*** Given data ***
Lemma decode_record_has m r l k : record_ok r -> meta_has m (metadatas_bytes (r :: l)) k ->
  (length (metadata_bytes (fr_metadata r)) <= length (buffered m))%nat -> exists m',
  decode_record m = Some m' /\ metas_ok m' l k /\ last_metadata_record m' = fr_metadata r.
Proof.
  intros Hr (Hav & Hoff & raw & Ebs & Hf) Hl. unfold decode_record.
  change (metadatas_bytes (r :: l)) with (metadata_bytes (fr_metadata r) ++ metadatas_bytes l) in Ebs.
  assert (Hs : exists rest, buffered m = metadata_bytes (fr_metadata r) ++ rest /\ rest ++ raw = metadatas_bytes l).
  { exists (drop (length (metadata_bytes (fr_metadata r))) (buffered m)).
    assert (Ht : take (length (metadata_bytes (fr_metadata r))) (buffered m) = metadata_bytes (fr_metadata r)).
    { apply (f_equal (take (length (metadata_bytes (fr_metadata r))))) in Ebs. by rewrite take_app_le, take_app_length in Ebs. }
    split; [by rewrite <- Ht at 1; rewrite take_drop|]. apply (app_inv_head (metadata_bytes (fr_metadata r))).
    rewrite app_assoc, <- Ebs. f_equal. by rewrite <- Ht at 1; rewrite take_drop. }
  destruct Hs as (rest & Eb & Er). rewrite Eb, decode_metadata_bytes by apply Hr. cbn [mbind option_bind].
  eexists. split; [reflexivity|]. split; [|cbn; by rewrite (ro_norm r Hr)].
  unfold metas_ok. cbn [metadata_available]. rewrite Hav. split; [done|].
  cbn [current_metadata_block current_metadata_offset metadata_ctx compressed_metadata compressed_metadata_pos].
  assert (Hlen : (length (current_metadata_block m) - current_metadata_offset m = length (metadata_bytes (fr_metadata r)) + length rest)%nat)
    by (by rewrite <- length_drop, Eb, length_app).
  split; [lia|]. exists raw. split; [|done]. rewrite <- Er. f_equal.
  replace (length (current_metadata_block m) - length rest)%nat
    with (current_metadata_offset m + length (metadata_bytes (fr_metadata r)))%nat by lia.
  by rewrite <- drop_drop, Eb, drop_app_length.
Qed.

Lemma read_metadata_ok m r l k : record_ok r -> metas_ok m (r :: l) k -> (k < fuel)%nat -> exists m',
  read_next_metadata_record fuel file h m = Some m' /\ metas_ok m' l k /\ last_metadata_record m' = fr_metadata r.
Proof.
  intros Hr Hm Hk. unfold read_next_metadata_record. set (m0 := METADATAS _ _ _ _ _ _ _). cbv zeta.
  unfold metas_ok in Hm. change (metadata_available m) with (metadata_available m0) in Hm.
  destruct (metadata_available m0) eqn:Eav; cbn [negb].
  2:{ exists m0. apply Forall_cons in Hm as [Er Hm]. split; [done|]. split; [|by rewrite Er].
      unfold metas_ok. by rewrite Eav. }
  assert (H0 : meta_has m0 (metadatas_bytes (r :: l)) k) by exact Hm. clear Hm.
  pose proof (length_metadata_bytes _ (ro_metadata r Hr)) as Hlen.
  assert (Etot : (length (metadata_bytes (fr_metadata r)) <= length (metadatas_bytes (r :: l)))%nat).
  { change (metadatas_bytes (r :: l)) with (metadata_bytes (fr_metadata r) ++ metadatas_bytes l). rewrite length_app. lia. }
  destruct (ensure_metadata_bytes_has (metadatas_bytes (r :: l)) 1 k m0) as (m1 & -> & H1 & L1); [case_match; unfold up_to_hash_len in *; lia|done|done|].
  cbn [mbind option_bind negb]. rewrite <- (Nat.add_0_r (current_metadata_offset m1)).
  rewrite (buffered_lookup _ _ _ 0 H1) by lia.
  change (metadatas_bytes (r :: l)) with (metadata_bytes (fr_metadata r) ++ metadatas_bytes l).
  unfold metadata_bytes at 1. destruct (md_enabled (fr_metadata r)) eqn:Een.
  - cbn [app lookup list_lookup mbind option_bind Z.eqb].
    destruct (ensure_metadata_bytes_has (metadatas_bytes (r :: l)) up_to_hash_len k m1) as (m2 & -> & H2 & L2); [lia|done|exact H1|].
    cbn [mbind option_bind negb]. rewrite <- Nat.add_sub_assoc by (unfold up_to_hash_len; lia).
    rewrite (buffered_lookup _ _ _ _ H2) by (unfold up_to_hash_len in *; lia).
    change (metadatas_bytes (r :: l)) with (metadata_bytes (fr_metadata r) ++ metadatas_bytes l).
    rewrite metadata_bytes_hash_len by done. cbn [mbind option_bind]. rewrite Nat2Z.id, <- Hlen.
    destruct (ensure_metadata_bytes_has (metadatas_bytes (r :: l)) (length (metadata_bytes (fr_metadata r))) k m2) as (m3 & -> & H3 & L3); [exact Etot|done|exact H2|].
    cbn [mbind option_bind negb]. by apply decode_record_has.
  - cbn [app lookup list_lookup mbind option_bind Z.eqb]. apply decode_record_has; [done|exact H1|lia].
Qed.

(** ** Names *)

Context (ddict_ : option bytes) (groups : list (list bytes)).

(** The blocks of names in the file. *)
Record blocks_in_file : Prop := {
  bf_count : num_docids h = Z.of_nat (length groups);
  bf_small : Z.of_nat (length groups) < 2 ^ 32;
  bf_groups : Forall (fun g => g <> [] /\ Forall path_ok g) groups;
  bf_block i g : groups !! i = Some g ->
    load_block zstd_content_size zstd_decompress file h ddict_ (Z.of_nat i) = Some (Some (join g ++ [0]))
}.

Context (Hblocks : blocks_in_file).

(** [cur] are the names left of the current block, [i] the next block. *)
Definition names_left (cur : list bytes) (i : nat) (l : list FileRecord) : Prop :=
  (i <= length groups)%nat /\ map fr_path l = cur ++ concat (drop i groups).

Definition filename_ptr (cur : list bytes) : option bytes :=
  match cur with [] => None | _ => Some (join cur ++ [0]) end.

Abbreviation existing := (ExistingDB (D := D)).

Lemma span_nul_join p cur : path_ok p ->
  span_nul (join (p :: cur) ++ [0]) = (p, Some (match cur with [] => [] | _ => join cur ++ [0] end)).
Proof.
  intros [Hn _]. assert (Hn0 : 0 ∉ p) by (intros H0; destruct (proj1 (Forall_forall _ _) Hn 0 H0); lia). destruct cur as [|q cur]; [exact (span_nul_app p [] Hn0)|].
  change (join (p :: q :: cur)) with (p ++ 0 :: join (q :: cur)). rewrite <- app_assoc. exact (span_nul_app p (join (q :: cur) ++ [0]) Hn0).
Qed.

Lemma current_names_next (db : existing) cur i r l : current_docid db = Z.of_nat i -> current_filename db = filename_ptr cur ->
  names_left cur i (r :: l) -> hdr db = h -> ddict db = ddict_ -> exists cur' i',
  current_names zstd_content_size zstd_decompress db file = Some (inl (Z.of_nat i', join (fr_path r :: cur') ++ [0])) /\
  names_left cur' i' l.
Proof.
  intros Hi Hc [Hle Hn] Hh Hd. unfold current_names. rewrite Hc, Hi, Hh, Hd. destruct cur as [|p cur].
  - cbn [filename_ptr app] in *. destruct (drop i groups) as [|g rest] eqn:Eg; [done|].
    assert (Hg : groups !! i = Some g).
    { rewrite <- (Nat.add_0_r i), <- lookup_drop, Eg. done. }
    pose proof (lookup_lt_Some _ _ _ Hg) as Hlt. pose proof (bf_count Hblocks) as Hcount. pose proof (bf_small Hblocks) as Hsmall.
    replace (num_docids h <=? Z.of_nat i) with false by lia. rewrite (bf_block Hblocks i g Hg).
    pose proof (bf_groups Hblocks) as F. rewrite Forall_forall in F.
    destruct (F g (list_elem_of_lookup_2 _ _ _ Hg)) as [Hne _]. destruct g as [|p g]; [done|].
    cbn [map concat app] in Hn. injection Hn as -> Hn. exists g, (S i). split.
    + cbn [mbind option_bind]. rewrite u32_small; [do 3 f_equal; lia|]. unfold is_u32. lia.
    + split; [lia|]. rewrite Hn. f_equal. f_equal. replace (S i) with (i + 1)%nat by lia. by rewrite <- drop_drop, Eg.
  - cbn [filename_ptr]. injection Hn as -> Hn. by exists cur, i.
Qed.

Lemma current_names_end (db : existing) cur i : current_docid db = Z.of_nat i -> current_filename db = filename_ptr cur ->
  names_left cur i [] -> hdr db = h ->
  current_names zstd_content_size zstd_decompress db file = Some (inr (with_eof db)).
Proof.
  intros Hi Hc [Hle Hn] Hh. unfold current_names. rewrite Hc, Hi, Hh. cbn [map] in Hn. symmetry in Hn.
  apply app_nil in Hn as [-> Hn]. cbn [filename_ptr]. assert (Hlen : (length groups <= i)%nat).
  { destruct (drop i groups) as [|g rest] eqn:Eg; [apply (f_equal length) in Eg; rewrite length_drop in Eg; cbn in Eg; lia|].
    pose proof (bf_groups Hblocks) as F. rewrite Forall_forall in F. destruct (F g) as [Hne _].
    { apply (list_elem_of_lookup_2 _ i). by rewrite <- (Nat.add_0_r i), <- lookup_drop, Eg. }
    cbn [concat] in Hn. by apply app_nil in Hn as [-> _]. }
  rewrite (bf_count Hblocks). by replace (Z.of_nat (length groups) <=? Z.of_nat i) with true by lia.
Qed.

(** ** The stream of records *)

Record reading (db : existing) (l : list FileRecord) : Prop := {
  re_fd : fd db = Some file;
  re_hdr : hdr db = h;
  re_ddict : ddict db = ddict_;
  re_error : error db = false;
  re_eof : eof db = true -> l = [];
  re_names : exists cur i, current_docid db = Z.of_nat i /\ current_filename db = filename_ptr cur /\ names_left cur i l;
  re_times : exists k, times_ok (dir_times db) l k /\ (k < fuel)%nat;
  re_metas : exists k, metas_ok (metadatas db) l k /\ (k < fuel)%nat;
  re_records : Forall record_ok l
}.

(** With an error, there is nothing left. *)
Definition existing_stream (db : existing) (l : list FileRecord) (err : bool) : Prop :=
  if err then l = [] /\ error db = true /\ fst (unread_record (unread_ db)) = []
  else
    (fst (unread_record (unread_ db)) = [] /\ reading db l) \/
    exists x rest, l = x :: rest /\ reading db rest /\ record_ok x /\
      unread_ db = UNREAD (fr_path x, fr_dir_timestamp x) (fr_metadata x) true.

Lemma metas_ok_last m l k record : metas_ok m l k -> metas_ok (set_last m record) l k.
Proof. done. Qed.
***
Task goal - Using the data above, print exactly the lines from the line that contains "(i <= length" through the line that contains "Lemma span_nul_join p cur : path_ok p ->", with both included.

Exercise result -
  (i <= length groups)%nat /\ map fr_path l = cur ++ concat (drop i groups).

Definition filename_ptr (cur : list bytes) : option bytes :=
  match cur with [] => None | _ => Some (join cur ++ [0]) end.

Abbreviation existing := (ExistingDB (D := D)).

Lemma span_nul_join p cur : path_ok p ->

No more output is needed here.